(** ** Lookups and updates of one row *)
Lemma checked_bucket_spec tb k :
  wf tb ->
  match contents tb !! k with
  | Some c => exists i, checked_bucket tb k = Ok (Z.of_nat i, Bucket k c true) /\
                buckets_ tb !! i = Some (Bucket k c true)
  | None => checked_bucket tb k = Fatal
  end.
Proof.
  intros Hwf. unfold checked_bucket, bucket_for_key. rewrite (wf_size _ Hwf).
  destruct (find_start (buckets_ tb) k (wf_inv _ Hwf)) as [(i & x & E & Hx & Hu & Hk & Hc)|[E Hc]];
    unfold contents; rewrite E, Hc; run; [|done].
  destruct (Z.eqb_spec (Z.of_nat i) (-1)); [lia|]. run. rewrite (vec_at_Some _ _ _ Hx). run.
  destruct x; cbn in *; subst. by exists i.
Qed.

Lemma state_contains_spec tb k :
  wf tb -> contains tb k = Ok (bool_decide (is_Some (contents tb !! k))).
Proof.
  intros Hwf. unfold contains, bucket_for_key. rewrite (wf_size _ Hwf).
  destruct (find_start (buckets_ tb) k (wf_inv _ Hwf)) as [(i & x & E & _ & _ & _ & Hc)|[E Hc]];
    unfold contents; rewrite E, Hc; run; [|done]. by destruct (Z.eqb_spec (Z.of_nat i) (-1)); [lia|].
Qed.

(** Reading fields: those of the row, or a failed [CHECK]. *)
Lemma gets_spec tb k :
  wf tb ->
  match contents tb !! k with
  | Some c => getF1 tb k = Ok (v1 c) /\ getF2 tb k = Ok (v2 c) /\ getF3 tb k = Ok (v3 c) /\
      get tb k = Ok (Build_ClutterRecord k (v1 c) (v2 c) (v3 c))
  | None => getF1 tb k = Fatal /\ getF2 tb k = Fatal /\ getF3 tb k = Fatal /\ get tb k = Fatal
  end.
Proof.
  intros Hwf. pose proof (checked_bucket_spec tb k Hwf) as E. unfold getF1, getF2, getF3, get.
  destruct (contents tb !! k) as [c|]; [destruct E as (i & E & _)|]; by rewrite E.
Qed.

(** Assigning the fields of a row. *)
Lemma set_cell_spec tb i k c c' :
  wf tb -> buckets_ tb !! i = Some (Bucket k c true) ->
  exists tb', set_cell tb (Z.of_nat i) (Bucket k c true) c' = Ok tb' /\ wf tb' /\
    contents tb' = <[k := c']> (contents tb) /\ size_ tb' = size_ tb /\
    tb' = with_buckets tb (buckets_ tb') (entries_ tb) (size_ tb).
Proof.
  intros Hwf Hx. unfold set_cell. rewrite vec_set_lt by (by eapply lookup_lt_Some). run.
  destruct (state_write_found tb i _ c' Hwf Hx) as [? ?]; [done|]. eexists. by split_and!.
Qed.
Lemma args_of_rows d l :
  kv_data d = marshal_row <$> l -> Forall row_representable l -> args_of d = l.
Proof.
  intros E Hl. unfold args_of. rewrite E. clear E. induction Hl as [|[k v] l [Hk Hv] Hl IH]; [done|].
  cbn [fmap list_fmap omap list_omap marshal_row arg_key arg_value fst snd].
  cbn in Hk, Hv. rewrite !unmarshal_marshal by done. f_equal. apply IH.
Qed.
(** ** Well-formed tables of worker [w]

    [owners] gives the owner of each shard.  A local shard is a state table, a
    remote one a delta table whose rows can be marshalled; the keys of both
    belong to the shard. *)
Definition compact (d : DeltaTable.t K V) : Prop :=
  2 * DeltaTable.size_ d <= 2 + 5 * DeltaTable.entries_ d.
Definition delta_ok (n i pending : Z) (d : DeltaTable.t K V) : Prop :=
  DeltaTable.wf d /\ compact d /\ DeltaTable.entries_ d <= pending /\
  (forall k v, DeltaTable.contents d !! k = Some v ->
     shard_of k n = i /\ representable k /\ representable v).
(** The rows of a state table belong to its shard. *)
Definition homed (n i : nat) (s : StateTable.t K V D) : Prop :=
  forall k, is_Some (StateTable.contents s !! k) -> shard_of k (Z.of_nat n) = Z.of_nat i.
Lemma homed_insert n i s s' k c :
  homed n i s -> shard_of k (Z.of_nat n) = Z.of_nat i ->
  StateTable.contents s' = <[k := c]> (StateTable.contents s) -> homed n i s'.
Proof.
  intros Hh Hk E k' Hs. rewrite E in Hs. apply lookup_insert_is_Some' in Hs as [<-|Hs]; auto.
Qed.
Definition part_ok (owners : list Z) (w pending : Z) (i : nat) (p : LocalTable) : Prop :=
  match p with
  | State s => owners !! i = Some w /\ StateTable.wf s /\ homed (length owners) i s
  | Delta d => owners !! i <> Some w /\ delta_ok (Z.of_nat (length owners)) (Z.of_nat i) pending d
  end.
Record wf (owners : list Z) (w : Z) tb : Prop := {
  wf_helper : exists e, helper tb = Some {| helper_id := w; helper_epoch := e |};
  wf_shards : num_shards tb = Z.of_nat (length owners);
  wf_bound : Z.of_nat (length owners) < 2 ^ 31;
  wf_owners : sinfo_owner <$> partinfo_ tb = owners;
  wf_length : length (partitions_ tb) = length owners;
  wf_part : forall i p, partitions_ tb !! i = Some p -> part_ok owners w (pending_writes_ tb) i p
}.
Lemma deliver_all ms : forall ws,
  wf (mk ws ms) -> known (mk ws ms) -> flushed_below (length ws) (mk ws ms) ->
  exists c', steps (mk ws ms) [] c' /\ quiescent c'.
Proof.
  induction ms as [|m ms IH]; intros ws Hwf Hk Hf.
  { eexists. split; [apply steps_refl|]. split; [|by intros m ?%not_elem_of_nil].
    intros w tb i d Hw. apply (Hf w tb i d); [|done]. by eapply lookup_lt_Some. }
  destruct m as [dst d|i u x|a b|a].
  { destruct (deliver_put ws dst d ms Hwf Hk) as (o & tb & tb' & Htb & Hs & Hd & Hr).
    destruct (known_update _ _ _ _ _ _ Hwf Hk Htb Hs Hr) as [Hwf' Hk'].
    destruct (IH _ Hwf' Hk') as (c' & Hs' & Hq).
    { intros w tw i dd Hlt Hw Hdd. rewrite length_insert in Hlt. cbn [workers] in Hw.
      apply list_lookup_insert_Some in Hw as [(<- & <- & _)|[_ Hw]]; [|by apply (Hf w tw i dd)].
      by apply (Hf o tb i dd), Hd. }
    exists c'. split; [|done]. by apply (steps_silent _ _ _ Hs). }
  all: (eapply (deliver_other _ _ _ Hwf Hk); [done|]; intros Hwf' Hk'; by apply IH).
Qed.

(** C1. No update is lost, duplicated or sent to the wrong place: along every
    run of the cluster, what is pending for a key (in rows, in delta tables and
    in messages under way) is what was pending before combined with exactly
    the updates that the run made, and well-formedness is kept. *)
Theorem updates_conserved c us c' :
  wf c -> Forall row_representable us -> steps c us c' ->
  wf c' /\ forall k, total c' k = oadd (D := D) (total c k) (carried (D := D) us k).
Proof. apply steps_total. Qed.

(** C2. Once nothing is buffered or under way, the owner of a key reads as its
    delta the accumulation of what was pending at the start and all the updates
    that any worker made. *)
Theorem quiescent_delivery c us c' k o tb :
  wf c -> Forall row_representable us -> steps c us c' -> quiescent c' ->
  owners !! Z.to_nat (shard_of k (Z.of_nat (length owners))) = Some (Z.of_nat o) ->
  0 <= shard_of k (Z.of_nat (length owners)) ->
  workers c' !! o = Some tb ->
  getF1 tb k =
  match oadd (D := D) (total c k) (carried (D := D) us k) with Some v => Ok v | None => Fatal end.
Proof.
  intros Hwf Hrep Hs Hq Ho Hpos Htb. destruct (steps_total c us c' Hwf Hrep Hs) as [Hwf' <-].
  rewrite (quiescent_total c' k o tb Hwf' Hq Ho Htb).
  by apply (owner_getF1 tb (Z.of_nat o)); [apply (wf_workers _ Hwf')|..].
Qed.

(** C3. The result does not depend on the interleaving: two runs that make the
    same updates in any order, on any workers, with any flushes and any order
    of delivery, and that both end quiescent (no update buffered or under way),
    leave the owner with the same delta. *)
Theorem interleaving_irrelevant c us1 us2 c1 c2 k o tb1 tb2 :
  wf c -> Forall row_representable us1 -> us1 ≡ₚ us2 ->
  steps c us1 c1 -> steps c us2 c2 -> quiescent c1 -> quiescent c2 ->
  owners !! Z.to_nat (shard_of k (Z.of_nat (length owners))) = Some (Z.of_nat o) ->
  0 <= shard_of k (Z.of_nat (length owners)) ->
  workers c1 !! o = Some tb1 -> workers c2 !! o = Some tb2 ->
  getF1 tb1 k = getF1 tb2 k.
Proof.
  intros Hwf Hrep Hp Hs1 Hs2 Hq1 Hq2 Ho Hpos H1 H2.
  destruct (steps_total c us1 c1 Hwf Hrep Hs1) as [Hwf1 T1].
  destruct (steps_total c us2 c2 Hwf ltac:(by rewrite <- Hp) Hs2) as [Hwf2 T2].
  rewrite (owner_getF1 tb1 (Z.of_nat o)), (owner_getF1 tb2 (Z.of_nat o)); try done;
    [|by apply (wf_workers _ Hwf2)|by apply (wf_workers _ Hwf1)].
  rewrite <- (quiescent_total c1 k o tb1), <- (quiescent_total c2 k o tb2) by done.
  by rewrite T1, T2, (carried_perm us1 us2 k Hp).
Qed.
(** Delivery can always be completed: whatever is buffered and under way,
    when every pending key has a row at its owner, a run of flushes and
    deliveries leads to a state in which nothing is buffered or under way. *)
Theorem drains c :
  wf c -> known c -> exists c', steps c [] c' /\ quiescent c'.
Proof.
  intros Hwf Hk. destruct (flush_all (length (workers c)) c Hwf Hk) as (c1 & Hs1 & Hwf1 & Hk1 & Hf1 & Hl1); [done|].
  destruct c1 as [ws ms]. cbn [workers] in *. rewrite <- Hl1 in Hf1.
  destruct (deliver_all ms ws Hwf1 Hk1 Hf1) as (c2 & Hs2 & Hq). exists c2. split; [|done].
  by apply (steps_trans _ [] _ [] _ Hs1).
Qed.
End Runs.
End Cluster.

_ _ _ _ _

Your objective ::
Among the entries above, the line containing "Record wf (owners", the line containing "intros m ?%not_elem_of_nil].", and all lines between them are to be restated word for word; nothing else belongs in the reply.

Answer ::
Record wf (owners : list Z) (w : Z) tb : Prop := {
  wf_helper : exists e, helper tb = Some {| helper_id := w; helper_epoch := e |};
  wf_shards : num_shards tb = Z.of_nat (length owners);
  wf_bound : Z.of_nat (length owners) < 2 ^ 31;
  wf_owners : sinfo_owner <$> partinfo_ tb = owners;
  wf_length : length (partitions_ tb) = length owners;
  wf_part : forall i p, partitions_ tb !! i = Some p -> part_ok owners w (pending_writes_ tb) i p
}.
Lemma deliver_all ms : forall ws,
  wf (mk ws ms) -> known (mk ws ms) -> flushed_below (length ws) (mk ws ms) ->
  exists c', steps (mk ws ms) [] c' /\ quiescent c'.
Proof.
  induction ms as [|m ms IH]; intros ws Hwf Hk Hf.
  { eexists. split; [apply steps_refl|]. split; [|by intros m ?%not_elem_of_nil].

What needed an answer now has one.